Of course, there could be some tweaking with the division names and teams from the east and central division, (IE Dallas and Columbus); nevertheless, the concept is solid. This re-alignment is a win-win for the teams, the league and the all important paying public, the fans. And isn’t that what it's all about?
 
 
MY PROPOSED DIVISIONS….
 
 
Wayne Gretzky (Canadian): Vancouver, Edmonton, Calgary, Winnipeg, Toronto, Hamilton, Ottawa, and Montreal.
 
Bobby Orr (Pacific/Central): LA, Anaheim, San Jose, Phoenix, Colorado, St Louis, Chicago, and Dallas.
 
Gordie Howe (South/West): Washington, Carolina, Florida, Atlanta, Tampa, Nashville, Columbus, and Minnesota.
 
Mario Lemieux (Atlantic): Pittsburgh, Philadelphia, New Jersey, NY Rangers, NY Islanders, Boston, Buffalo, and Detroit.
 

 From the quote rack:  

 
 
You know the only thing that hasn't changed in 17 years? The (LA) Clippers still suck.  NBC's Jay Leno, on his final night as host of the Tonight Show.
 
 This studio holds 380 people. It's just like being at a Clippers game. NBC's Conan O'Brien, on his first night as host of the Tonight Show in Los Angeles.
 
Some fans worry that since the Cleveland Cavaliers disappointedly lost in the NBA semi-finals that Lebron James will want out of town.

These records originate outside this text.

Lemma bumped_keys rs rs' : Forall2 bumped rs rs' -> map raw_key rs' = map raw_key rs.
Proof. induction 1 as [|r r' rs rs' (Hk & _) _ IH]; cbn; [done|]. by rewrite Hk, IH. Qed.

(** A share is within a cent (and the rounding error) of the exact
    proportional amount. *)
Definition fair_share (P : Z) (T : number) (a : WorkerAllocationResult) : Prop :=
  0 <= ar_pooledTipUsdCents a /\ ar_netAllocatedUsdCents a = ar_pooledTipUsdCents a /\
  (let x := IZR P * num_val (ar_score a) / num_val T in
   (1 - u) * (1 - u) * x - 1 < IZR (ar_pooledTipUsdCents a) <= (1 + u) * (1 + u) * x + 1)%R.

Lemma bumped_fair `{Platform} P T es rs rs' ids :
  Forall2 (share_of P T) es rs -> Forall2 bumped rs rs' ->
  Forall (fair_share P T) (map (to_allocation ids) rs').
Proof.
  intros HS HB. revert rs' HB. induction HS as [|e r es rs (Hk & Hsc & H0 & H1 & H2) _ IH]; intros rs' HB.
  - inversion HB. constructor.
  - apply Forall2_cons_inv_l in HB as (r' & rs2 & (B1 & B2 & B3) & HB & ->). cbn [map].
    constructor; [|by apply IH]. unfold fair_share, to_allocation.
    cbn [ar_pooledTipUsdCents ar_netAllocatedUsdCents ar_score]. rewrite B2, Hsc.
    destruct B3 as [->| ->]; rewrite ?plus_IZR; (split; [lia|]); (split; [done|]); cbv zeta in *; lra.
Qed.
(* ===== verification/Allocations.v ===== *)
(** * Allocation batches

    apps/api/src/allocations/allocations.service.ts with the role guards of
    allocations.controller.ts.  A batch is stored by [calculate], reviewed by
    [approve] or [reject]; the manager assigns settlement rails to its rows. *)

From S2P Require Import Prelude Concurrency Strings Schema Demo Float64 AllocationEngine Access.

Module AllocationsService.
Import AllocationEngine AccessService.

(** The state of the batches that [calculate] may overwrite. *)
Definition recalculable : list BatchStatus.t :=
  [BatchStatus.DRAFT; BatchStatus.CALCULATED; BatchStatus.REVIEW_REQUIRED].

(** [findUnique({ where: { venueId_businessDate_policyVersion } })] *)
Definition batch_key (venueId businessDate : string) (version : Z) (b : AllocationBatch) : bool :=
  (batch_venueId b ==? venueId) && (batch_businessDate b ==? businessDate)
  && (batch_policyVersion b ==? version).

Definition engineTip (t : TipEvidence) : AllocationTipInput :=
  mkTipInput (tip_tipType t) (tip_grossAmountUsdCents t)
    (Some (tip_paymentStatus t)) (Some (tip_refundStatus t)).

Definition engineShift (s : ShiftEvidence) : AllocationShiftInput :=
  mkShiftInput (shift_mappedWorkerId s) (shift_externalWorkerId s) (shift_provider s)
    (shift_role s) (shift_workedMinutes s) (shift_shiftStatus s).

Definition enginePolicy (p : AllocationPolicy) : AllocationPolicyInput :=
  mkPolicyInput (policy_roleWeights p) (policy_excludedRoles p) (policy_poolInclusion p).

Definition map_delete {V} (m : list (string * V)) (k : string) : list (string * V) :=
  List.filter (fun kv => kv.1 !=? k) m.

(** One turn of the loop that plans rails from the shifts' source rails:
    (plannedRailByWorker, conflictingRailWorkers). *)
Definition plan_rail (st : list (string * PayoutRail.t) * list string) (shift : ShiftEvidence)
    : list (string * PayoutRail.t) * list string :=
  let '(planned, conflicting) := st in
  match shift_mappedWorkerId shift, shift_sourcePayoutRail shift with
  | Some w, Some rail =>
      if w ==? "" then st
      else
        let previous := map_get planned w in
        if match previous with Some p => p !=? rail | None => false end
        then (map_delete planned w, if includes conflicting w then conflicting else conflicting ++ [w])
        else if negb (includes conflicting w) then (map_set planned w rail, conflicting)
        else st
  | _, _ => st
  end.

Definition plannedRailByWorker (shifts : list ShiftEvidence) : list (string * PayoutRail.t) :=
  (fold_left plan_rail shifts ([], [])).1.

Definition issueCode_name (c : AllocationIssueCode) : string :=
  match c with
  | UNMAPPED_WORKER => "UNMAPPED_WORKER" | NON_POSITIVE_MINUTES => "NON_POSITIVE_MINUTES"
  | UNKNOWN_ROLE => "UNKNOWN_ROLE" | REFUNDED_PAYMENT_EXCLUDED => "REFUNDED_PAYMENT_EXCLUDED"
  | CANCELED_PAYMENT_EXCLUDED => "CANCELED_PAYMENT_EXCLUDED" | EMPTY_POOL => "EMPTY_POOL"
  | NO_ELIGIBLE_SHIFTS => "NO_ELIGIBLE_SHIFTS"
  end.

Definition issue_json (i : AllocationIssue) : json :=
  JObj [("code", JStr (issueCode_name (is_code i))); ("blocking", JBool (is_blocking i));
        ("detail", is_detail i)].

Definition result_json (a : WorkerAllocationResult) : json :=
  JObj [("workerId", JStrOpt (ar_workerId a)); ("provider", JStrOpt (ar_provider a));
        ("externalWorkerId", JStrOpt (ar_externalWorkerId a)); ("score", JFloat (ar_score a));
        ("pooledTipUsdCents", JInt (ar_pooledTipUsdCents a));
        ("netAllocatedUsdCents", JInt (ar_netAllocatedUsdCents a))].

(** The batch with what [getBatch] includes: each allocation with the worker's
    display name and the latest finalized payout. *)
Record BatchView := mkBatchView {
  bv_batch : AllocationBatch;
  bv_allocations : list (WorkerAllocation * option string * option Payout)
}.

Definition displayName (workers : list Worker) (users : list User) (a : WorkerAllocation)
    : option string :=
  match alloc_workerId a with
  | None => None
  | Some i => match List.find (by_id i) workers with
              | None => None
              | Some w => user_displayName <$> List.find (by_id (worker_userId w)) users
              end
  end.

Definition latest_finalized (payouts : list Payout) (a : WorkerAllocation) : option Payout :=
  last (List.filter (fun p => (payout_allocationId p ==? alloc_id a)
                              && (payout_status p ==? PayoutStatus.FINALIZED)) payouts).

Definition of_batch (i : string) (a : WorkerAllocation) : bool := alloc_batchId a ==? i.

(** One query with its includes. *)
Definition view_batch (b : AllocationBatch) (w : World) : BatchView :=
  mkBatchView b (map (fun a => (a, displayName (w_workers w) (w_users w) a,
                                latest_finalized (w_payouts w) a))
                   (List.filter (of_batch (batch_id b)) (w_allocations w))).

(** [deleteMany] of allocation rows: a payout that refers to one of them makes
    the database refuse (foreign key, P2003). *)
Definition deleteAllocations (p : WorkerAllocation -> bool) : handler unit :=
  act (fun w =>
    if existsb (fun a => p a && existsb (fun y => payout_allocationId y ==? alloc_id a) (w_payouts w))
         (w_allocations w)
    then (w, Err (PrismaError "P2003"))
    else (w <| w_allocations ::= List.filter (fun a => negb (p a)) |>, Ok tt)).

Section service.
Context `{Platform}.

Definition getBatch (id : string) : handler BatchView :=
  let* view := query (fun w => option_map (fun b => view_batch b w) (List.find (by_id id) (w_batches w))) in
  require view (NotFoundException ("Batch " +:+ id +:+ " not found")).

Definition getAllocation (id : string) : handler (WorkerAllocation * string) :=
  let* row := query (fun w =>
    match List.find (by_id id) (w_allocations w) with
    | None => None
    | Some a => option_map (fun b => (a, batch_venueId b))
                  (List.find (by_id (alloc_batchId a)) (w_batches w))
    end) in
  require row (NotFoundException ("Allocation " +:+ id +:+ " not found")).

(** The policy of the requested version, or the active one of the highest
    version ([policyVersion] 0 is falsy). *)
Definition find_policy (venueId : string) (policyVersion : option Z)
    : handler (option AllocationPolicy) :=
  let latest := query (fun w => head (orderByDesc policy_version
    (List.filter (fun p => (policy_venueId p ==? venueId)
                           && (policy_status p ==? PolicyStatus.ACTIVE)) (w_policies w)))) in
  match policyVersion with
  | Some v => if v ==? 0%Z then latest
              else findFirst (fun p => (policy_venueId p ==? venueId) && (policy_version p ==? v))
  | None => latest
  end.

Definition evidence_json (tips : list TipEvidence) (shifts : list ShiftEvidence) : json :=
  JObj [("tips", JArr (map JStr (stable_sort str_lt (map tip_sourceHash tips))));
        ("shifts", JArr (map JStr (stable_sort str_lt (map shift_sourceHash shifts))))].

Well, the Cavs could always trade him to the Clippers, where at least he won’t have to worry about playoff losses.

President Obama has been criticized for taking his wife to New York City for a dinner and Broadway show. But come on, Barack didn’t do anything ridiculously extravagant, like taking Michelle to a Yankees game.
Manny Ramirez is rehabbing during his 50 game suspension with a minor league team. In the best interests of baseball, some are asking that the rehab be with the Washington Nationals. Contributor Janice Hough of Palo Alto, California (www.leftcoastsportsbabe.com)
 
 
The arrest of a Florida steroids dealer who claims he has sold the drug to members of the Washington Nationals raises questions as to whether the drugs can still be called performance enhancing.


Calgary Flames GM Darryl Sutter says he doesn't use Twitter calling it too wordy.  Contributor Derek Wilken of Calgary (http://smacksport.blogspot.com/)
 
 
The University of Texas beat Boston College in 25 innings Saturday – the longest college baseball game in NCAA history. The game was so long that there were three seventh-inning Twitters!
Susan Boyle finished in second-place in the finals of “Britain’s Got Talent” on Saturday. First place went to Helio Castroneves

Comedy writer Jerry Perisho http://monologuewriter.blogspot.com/
 
 
 Stating that they're too heavy and are adversely affecting her game, Romanian tennis player Simona Halep is having surgery to reduce her breasts. I hear they're calling it a Mannyplasty.
 
Ted Williams' fishing license and personal notes on local fishing holes have been stolen during an auction preview in New Hampshire. Was it ice fishing?
 
A doctor says that Lamar Odom's inconsistency in the playoffs is due to a large amount of candy consumption that leads to highs and crashes. So, when Lamar is on the court, I guess the Lakers go into a Twinkie Defense. Contributor Bill Littlejohn of South Lake Tahoe, California
  

Buffalo's mayor presented Terrell Owens with the key to the city. In my office pool, I've got the first week in November for the mayor having the lock changed. Scott Ostler of the San Francisco Chronicle.

And in case you missed it:

  
Sorry I couldn't catch you. I was just picking up all the money falling out of your pockets.
Detroit Lions defensive end Eric Hicks (as reported by the Detroit News), during a recent team workout, after he failed to run down $41.7 million rookie quarterback Matthew Stafford on a rollout play.